El designado ministro de Hacienda del gobierno del presidente electo Abelardo De la Espriella, Miguel Gómez Martínez, anticipó que la política de incremento del salario mínimo estará orientada por criterios de responsabilidad económica y buscará mantener un equilibrio entre la protección del ingreso de los trabajadores y el crecimiento del país.
En declaraciones concedidas a Caracol Radio, el próximo jefe de la cartera económica aseguró que los ajustes salariales «no responderán a incrementos extraordinarios, sino que estarán directamente relacionados con la evolución de la productividad nacional». Según explicó, «el objetivo es que los aumentos sean sostenibles y acordes con la capacidad real de la economía».
Gómez sostuvo que fijar un salario mínimo por encima de la inflación y sin respaldo en mayores niveles de productividad puede generar efectos adversos que, aunque no siempre son inmediatos, terminan afectando la economía. En ese sentido, afirmó que durante los últimos años la «productividad del país se ha mantenido estancada, mientras los costos laborales han continuado en ascenso».
Ver esta publicación en Instagram
“El salario debe crecer en la medida en que crece la productividad. Es decir, si aprovechamos mejor la tecnología, la maquinaria o el conocimiento, es posible mejorar la remuneración de los trabajadores”, explicó.

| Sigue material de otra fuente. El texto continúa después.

Lemma many_above t : many handler t → above (-1) t.
Proof. apply above_many, handler_above. Qed.

Lemma start_ok ts : Forall (many handler) ts → sys_ok (start ts).
Proof.
  intros Hts. unfold start. rewrite Forall_lookup in Hts.
  assert (Hlk : ∀ i th, ((fun t => ([], t)) <$> ts : list thread) !! i = Some th → ∃ t, ts !! i = Some t ∧ th = ([], t)).
  { intros i th. rewrite list_lookup_fmap. intros (t & Ht & ->)%fmap_Some. by exists t. }
  split.
  - intros i th (t & Ht & ->)%Hlk. pose proof (many_above t (Hts i t Ht) [] []) as H. rewrite app_nil_r in H. by apply H.
  - intros i th (t & Ht & ->)%Hlk. constructor.
  - intros i j th th' l (t & Ht & ->)%Hlk _ Hl. by apply elem_of_nil in Hl.
Qed.

Lemma run_ok ts s n : Forall (many handler) ts → nsteps lstep n (start ts) s → sys_ok s ∧ work (start ts) = (n + work s)%nat.
Proof.
  intros Hts%start_ok. revert Hts. generalize (start ts). intros s0 Hs0 H. induction H as [s0|n s0 s1 s Hstep _ IH]; [done|].
  destruct (IH (sys_ok_step _ _ Hs0 Hstep)) as [Hok Hw]. split; [done|]. apply work_step in Hstep. lia.
Qed.

(** ** Fork *)

(** The locks that are set in the memory a child inherits. *)
Definition locked (s : list thread) (l : lockid) : bool := bool_decide (Exists (fun th => l ∈ th.1) s).

Definition clear (flags : lockid → bool) (l : lockid) : lockid → bool := fun l' => if decide (l' = l) then false else flags l'.

(** [ChildPostFork] with [n] trackers: every tracker is unlocked, whoever held it, then what
    [PreFork] locked. *)
Definition ChildPostFork (n : nat) (flags : lockid → bool) : lockid → bool :=
  foldl clear flags ([InnerTrackerMt; ExitingMt] ++ (TrackerMt <$> seq 0 n) ++ [PostponedMt; TrackerGuardsMt; ThTrackersMt; Mt]).

Lemma clear_all ls : ∀ flags l, foldl clear flags ls l = if decide (l ∈ ls) then false else flags l.
Proof.
  induction ls as [|x ls IH]; intros flags l; cbn [foldl].
  - rewrite decide_False; [done|]. by intros ?%elem_of_nil.
  - rewrite IH. unfold clear. destruct (decide (l ∈ ls)); [by rewrite decide_True by by right|].
    destruct (decide (l = x)) as [->|Hne]; [by rewrite decide_True by by left|].
    rewrite decide_False; [done|]. intros [?|?]%elem_of_cons; done.
Qed.

(** ** Properties *)

(** C7: whatever the threads do, registering, allocating, exiting, flushing and forking, with
    any nested allocations, they never block each other: as long as a thread has something
    left to do some thread can go on, so that every run ends after as many steps as there are
    lock operations, with all work done and no lock held. *)
Theorem lock_progress ts s n : Forall (many handler) ts → nsteps lstep n (start ts) s →
  ((∃ s', lstep s s') ∨ finished s) ∧ (n ≤ work (start ts))%nat ∧ (n = work (start ts) → finished s).
Proof.
  intros Hts Hn. destruct (run_ok ts s n Hts Hn) as [Hok Hw]. split; [by apply sys_live|]. split; [lia|].
  intros ->. destruct (sys_live s Hok) as [[s' Hs]|?]; [|done]. apply work_step in Hs. lia.
Qed.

Asimismo, advirtió que aumentar los salarios sin mejoras en la eficiencia productiva incrementa los costos para las empresas, reduce su capacidad para generar empleo y afecta la competitividad. “Si aumentar los salarios sacara a la gente de la pobreza y volviera ricos a los países, hace años no existiría la pobreza”, manifestó.
El futuro ministro también señaló que «un incremento excesivo del salario mínimo puede ejercer presión sobre los precios, elevando el costo de vida». Por ello, indicó que la administración entrante buscará implementar una política salarial que preserve el poder adquisitivo, especialmente de los trabajadores con menores ingresos, apoyándose en el control de la inflación y el fortalecimiento de la productividad como ejes para definir los próximos ajustes.